Could you copy, exactly as written, every line from the first line of the records through the one containing "exactly when the"?

┄┄┄┄┄┄┄┄┄┄┄┄┄┄┄┄┄┄┄┄

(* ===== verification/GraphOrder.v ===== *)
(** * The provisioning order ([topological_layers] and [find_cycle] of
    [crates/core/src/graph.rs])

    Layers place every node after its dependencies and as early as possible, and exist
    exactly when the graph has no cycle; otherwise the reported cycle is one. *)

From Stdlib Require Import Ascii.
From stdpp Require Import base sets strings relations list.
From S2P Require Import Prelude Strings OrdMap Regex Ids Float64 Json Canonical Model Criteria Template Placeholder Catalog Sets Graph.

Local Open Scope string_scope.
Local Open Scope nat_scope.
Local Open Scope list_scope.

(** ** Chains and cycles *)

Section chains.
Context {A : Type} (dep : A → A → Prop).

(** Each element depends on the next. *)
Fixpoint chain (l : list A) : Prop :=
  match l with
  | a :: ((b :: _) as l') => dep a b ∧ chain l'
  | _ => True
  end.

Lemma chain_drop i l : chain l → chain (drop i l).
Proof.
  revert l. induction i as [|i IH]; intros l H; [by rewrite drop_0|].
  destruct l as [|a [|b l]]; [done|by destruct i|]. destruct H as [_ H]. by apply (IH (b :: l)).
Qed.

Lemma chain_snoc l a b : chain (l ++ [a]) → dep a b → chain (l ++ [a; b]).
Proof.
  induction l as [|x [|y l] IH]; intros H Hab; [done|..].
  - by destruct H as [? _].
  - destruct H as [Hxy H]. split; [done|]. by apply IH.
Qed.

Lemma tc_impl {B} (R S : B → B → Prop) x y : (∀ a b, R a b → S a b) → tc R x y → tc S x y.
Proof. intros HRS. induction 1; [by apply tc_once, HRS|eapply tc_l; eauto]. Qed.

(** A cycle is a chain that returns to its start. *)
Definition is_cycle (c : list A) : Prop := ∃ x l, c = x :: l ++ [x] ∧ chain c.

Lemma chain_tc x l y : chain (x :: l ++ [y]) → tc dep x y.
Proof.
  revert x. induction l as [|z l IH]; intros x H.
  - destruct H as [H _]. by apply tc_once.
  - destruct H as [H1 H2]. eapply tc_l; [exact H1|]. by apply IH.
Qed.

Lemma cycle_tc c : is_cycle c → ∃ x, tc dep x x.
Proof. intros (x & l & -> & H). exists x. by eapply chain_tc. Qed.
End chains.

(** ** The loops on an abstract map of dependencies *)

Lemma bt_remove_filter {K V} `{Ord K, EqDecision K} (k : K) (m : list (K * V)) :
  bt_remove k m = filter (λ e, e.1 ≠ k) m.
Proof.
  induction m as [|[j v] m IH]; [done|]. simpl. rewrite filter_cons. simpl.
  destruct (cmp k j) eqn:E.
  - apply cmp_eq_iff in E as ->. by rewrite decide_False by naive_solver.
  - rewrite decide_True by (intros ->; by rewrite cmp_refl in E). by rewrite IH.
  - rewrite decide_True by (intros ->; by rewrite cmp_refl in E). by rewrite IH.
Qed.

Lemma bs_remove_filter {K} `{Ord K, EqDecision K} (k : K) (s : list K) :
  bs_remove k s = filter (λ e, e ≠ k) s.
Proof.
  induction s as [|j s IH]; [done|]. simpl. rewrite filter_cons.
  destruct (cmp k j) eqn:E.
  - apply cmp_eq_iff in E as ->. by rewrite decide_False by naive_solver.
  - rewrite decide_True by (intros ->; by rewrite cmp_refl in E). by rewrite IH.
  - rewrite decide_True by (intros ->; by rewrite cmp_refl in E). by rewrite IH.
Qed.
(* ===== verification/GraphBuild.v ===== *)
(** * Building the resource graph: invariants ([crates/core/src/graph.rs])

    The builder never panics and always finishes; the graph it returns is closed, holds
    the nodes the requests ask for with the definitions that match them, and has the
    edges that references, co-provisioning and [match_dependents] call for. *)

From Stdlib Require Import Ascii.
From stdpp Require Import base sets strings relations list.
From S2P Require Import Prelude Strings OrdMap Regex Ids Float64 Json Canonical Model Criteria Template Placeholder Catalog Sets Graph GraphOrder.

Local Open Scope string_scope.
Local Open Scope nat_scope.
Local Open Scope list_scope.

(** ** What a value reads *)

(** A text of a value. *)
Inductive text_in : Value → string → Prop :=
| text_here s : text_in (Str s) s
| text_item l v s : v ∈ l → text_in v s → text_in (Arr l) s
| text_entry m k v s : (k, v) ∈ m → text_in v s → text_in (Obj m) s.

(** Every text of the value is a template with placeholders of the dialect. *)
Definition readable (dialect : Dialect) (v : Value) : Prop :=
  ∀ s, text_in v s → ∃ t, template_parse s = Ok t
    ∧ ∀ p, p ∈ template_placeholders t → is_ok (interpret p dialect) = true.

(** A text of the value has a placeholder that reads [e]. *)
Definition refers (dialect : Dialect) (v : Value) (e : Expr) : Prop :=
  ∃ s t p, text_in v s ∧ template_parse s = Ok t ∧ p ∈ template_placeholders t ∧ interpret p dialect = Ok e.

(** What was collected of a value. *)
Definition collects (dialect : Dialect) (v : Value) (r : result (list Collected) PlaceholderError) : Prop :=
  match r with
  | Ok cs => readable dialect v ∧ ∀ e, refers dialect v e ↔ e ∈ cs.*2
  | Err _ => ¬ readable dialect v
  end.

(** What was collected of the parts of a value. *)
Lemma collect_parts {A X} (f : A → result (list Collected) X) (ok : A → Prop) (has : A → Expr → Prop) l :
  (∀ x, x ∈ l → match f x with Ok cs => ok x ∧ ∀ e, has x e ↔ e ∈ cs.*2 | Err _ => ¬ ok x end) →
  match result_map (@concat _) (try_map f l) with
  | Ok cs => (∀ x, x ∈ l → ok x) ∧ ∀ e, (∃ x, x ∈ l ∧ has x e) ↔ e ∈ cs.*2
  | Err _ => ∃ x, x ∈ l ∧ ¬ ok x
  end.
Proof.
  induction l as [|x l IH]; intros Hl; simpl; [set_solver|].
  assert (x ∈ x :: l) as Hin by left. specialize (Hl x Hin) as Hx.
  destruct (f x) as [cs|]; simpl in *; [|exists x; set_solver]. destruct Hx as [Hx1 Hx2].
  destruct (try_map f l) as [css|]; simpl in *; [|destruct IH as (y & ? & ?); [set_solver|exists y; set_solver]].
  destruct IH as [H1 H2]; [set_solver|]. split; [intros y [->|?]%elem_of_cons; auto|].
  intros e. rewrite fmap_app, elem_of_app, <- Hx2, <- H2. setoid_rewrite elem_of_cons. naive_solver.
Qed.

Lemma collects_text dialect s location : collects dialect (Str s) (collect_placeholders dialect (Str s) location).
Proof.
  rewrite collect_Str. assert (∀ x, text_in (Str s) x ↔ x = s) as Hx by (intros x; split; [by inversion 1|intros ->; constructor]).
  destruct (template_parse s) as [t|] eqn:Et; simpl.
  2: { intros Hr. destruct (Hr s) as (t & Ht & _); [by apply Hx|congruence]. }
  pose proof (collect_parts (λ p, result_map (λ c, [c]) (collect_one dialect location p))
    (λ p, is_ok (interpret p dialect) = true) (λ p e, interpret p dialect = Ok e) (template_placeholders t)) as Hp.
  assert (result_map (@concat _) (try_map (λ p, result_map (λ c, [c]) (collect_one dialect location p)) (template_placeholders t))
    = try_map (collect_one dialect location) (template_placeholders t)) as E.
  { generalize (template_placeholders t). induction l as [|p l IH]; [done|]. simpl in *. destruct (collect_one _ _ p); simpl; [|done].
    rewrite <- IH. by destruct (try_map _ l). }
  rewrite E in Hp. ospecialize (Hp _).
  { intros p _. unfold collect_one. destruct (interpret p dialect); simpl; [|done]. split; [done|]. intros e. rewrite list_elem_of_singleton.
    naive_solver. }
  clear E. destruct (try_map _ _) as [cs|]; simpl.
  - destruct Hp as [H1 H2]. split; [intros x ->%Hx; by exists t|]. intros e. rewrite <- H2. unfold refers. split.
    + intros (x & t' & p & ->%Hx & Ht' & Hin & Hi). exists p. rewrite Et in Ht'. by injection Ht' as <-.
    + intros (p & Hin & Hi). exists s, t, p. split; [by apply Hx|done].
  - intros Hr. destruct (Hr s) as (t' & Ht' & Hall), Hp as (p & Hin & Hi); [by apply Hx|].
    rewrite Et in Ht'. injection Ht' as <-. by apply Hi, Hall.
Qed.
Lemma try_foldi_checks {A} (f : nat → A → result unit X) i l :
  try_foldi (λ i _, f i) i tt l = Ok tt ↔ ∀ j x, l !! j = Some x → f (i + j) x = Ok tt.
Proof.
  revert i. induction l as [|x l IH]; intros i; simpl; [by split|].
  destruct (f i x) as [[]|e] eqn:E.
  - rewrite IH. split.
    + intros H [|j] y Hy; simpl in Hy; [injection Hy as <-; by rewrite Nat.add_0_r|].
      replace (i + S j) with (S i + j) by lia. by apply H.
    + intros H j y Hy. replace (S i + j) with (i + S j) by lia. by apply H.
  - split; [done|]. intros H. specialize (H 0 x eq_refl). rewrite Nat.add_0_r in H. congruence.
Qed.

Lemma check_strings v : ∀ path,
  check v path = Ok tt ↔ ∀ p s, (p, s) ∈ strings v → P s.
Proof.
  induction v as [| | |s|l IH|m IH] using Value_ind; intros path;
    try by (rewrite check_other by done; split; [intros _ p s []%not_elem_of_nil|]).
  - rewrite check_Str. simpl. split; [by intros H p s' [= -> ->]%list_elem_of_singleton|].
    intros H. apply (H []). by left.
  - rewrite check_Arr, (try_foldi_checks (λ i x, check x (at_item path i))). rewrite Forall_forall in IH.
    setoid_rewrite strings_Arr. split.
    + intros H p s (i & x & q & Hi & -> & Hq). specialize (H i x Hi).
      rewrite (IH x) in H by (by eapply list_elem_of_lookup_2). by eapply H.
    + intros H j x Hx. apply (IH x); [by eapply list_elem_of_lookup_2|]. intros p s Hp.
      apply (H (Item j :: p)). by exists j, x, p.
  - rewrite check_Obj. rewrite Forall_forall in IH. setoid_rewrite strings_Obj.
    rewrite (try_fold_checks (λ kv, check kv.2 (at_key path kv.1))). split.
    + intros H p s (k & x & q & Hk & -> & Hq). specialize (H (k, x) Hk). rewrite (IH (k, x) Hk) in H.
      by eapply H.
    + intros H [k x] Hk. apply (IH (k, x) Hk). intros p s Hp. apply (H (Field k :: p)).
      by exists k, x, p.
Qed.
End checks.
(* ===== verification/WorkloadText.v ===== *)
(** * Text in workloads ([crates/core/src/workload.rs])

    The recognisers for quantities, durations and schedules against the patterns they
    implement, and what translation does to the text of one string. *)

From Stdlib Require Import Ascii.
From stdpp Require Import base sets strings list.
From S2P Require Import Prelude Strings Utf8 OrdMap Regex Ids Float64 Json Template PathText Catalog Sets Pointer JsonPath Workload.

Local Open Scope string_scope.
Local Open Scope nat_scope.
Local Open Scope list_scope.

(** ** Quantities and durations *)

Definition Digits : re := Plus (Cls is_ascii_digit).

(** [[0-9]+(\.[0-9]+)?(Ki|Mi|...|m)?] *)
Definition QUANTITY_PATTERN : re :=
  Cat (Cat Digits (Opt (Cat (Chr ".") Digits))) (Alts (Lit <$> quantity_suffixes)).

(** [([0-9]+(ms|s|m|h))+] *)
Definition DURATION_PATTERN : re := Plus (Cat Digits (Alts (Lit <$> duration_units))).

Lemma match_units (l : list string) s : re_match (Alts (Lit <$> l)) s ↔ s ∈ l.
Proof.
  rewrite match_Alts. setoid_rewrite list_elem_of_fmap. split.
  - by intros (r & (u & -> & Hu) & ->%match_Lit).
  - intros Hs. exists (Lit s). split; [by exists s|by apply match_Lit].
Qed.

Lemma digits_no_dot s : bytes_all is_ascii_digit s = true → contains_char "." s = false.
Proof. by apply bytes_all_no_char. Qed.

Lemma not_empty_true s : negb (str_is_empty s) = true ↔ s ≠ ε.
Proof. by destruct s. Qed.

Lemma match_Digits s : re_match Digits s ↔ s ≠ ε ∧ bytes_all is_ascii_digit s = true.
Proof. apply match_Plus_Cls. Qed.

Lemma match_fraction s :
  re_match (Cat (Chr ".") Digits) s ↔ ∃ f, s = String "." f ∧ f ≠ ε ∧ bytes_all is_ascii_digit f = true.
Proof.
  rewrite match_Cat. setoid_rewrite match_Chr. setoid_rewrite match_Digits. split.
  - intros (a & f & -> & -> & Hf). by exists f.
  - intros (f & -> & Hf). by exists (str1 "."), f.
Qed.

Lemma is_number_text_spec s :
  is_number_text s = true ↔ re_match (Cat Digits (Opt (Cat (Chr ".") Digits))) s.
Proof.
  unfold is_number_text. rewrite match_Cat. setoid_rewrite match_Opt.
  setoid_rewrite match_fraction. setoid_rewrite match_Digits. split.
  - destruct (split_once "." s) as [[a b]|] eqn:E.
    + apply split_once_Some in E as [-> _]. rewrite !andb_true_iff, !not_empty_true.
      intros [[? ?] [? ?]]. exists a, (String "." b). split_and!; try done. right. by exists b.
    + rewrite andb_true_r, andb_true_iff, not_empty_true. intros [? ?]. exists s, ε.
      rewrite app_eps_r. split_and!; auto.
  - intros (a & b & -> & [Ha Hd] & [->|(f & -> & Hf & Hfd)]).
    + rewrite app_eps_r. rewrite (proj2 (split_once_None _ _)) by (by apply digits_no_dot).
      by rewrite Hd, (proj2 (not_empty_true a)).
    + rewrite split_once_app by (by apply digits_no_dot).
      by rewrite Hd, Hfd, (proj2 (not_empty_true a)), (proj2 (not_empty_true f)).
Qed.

┄┄┄┄┄┄┄┄┄┄┄┄┄┄┄┄┄┄┄┄

## TASK SOLUTION
(* ===== verification/GraphOrder.v ===== *)
(** * The provisioning order ([topological_layers] and [find_cycle] of
    [crates/core/src/graph.rs])

    Layers place every node after its dependencies and as early as possible, and exist
    exactly when the graph has no cycle; otherwise the reported cycle is one. *)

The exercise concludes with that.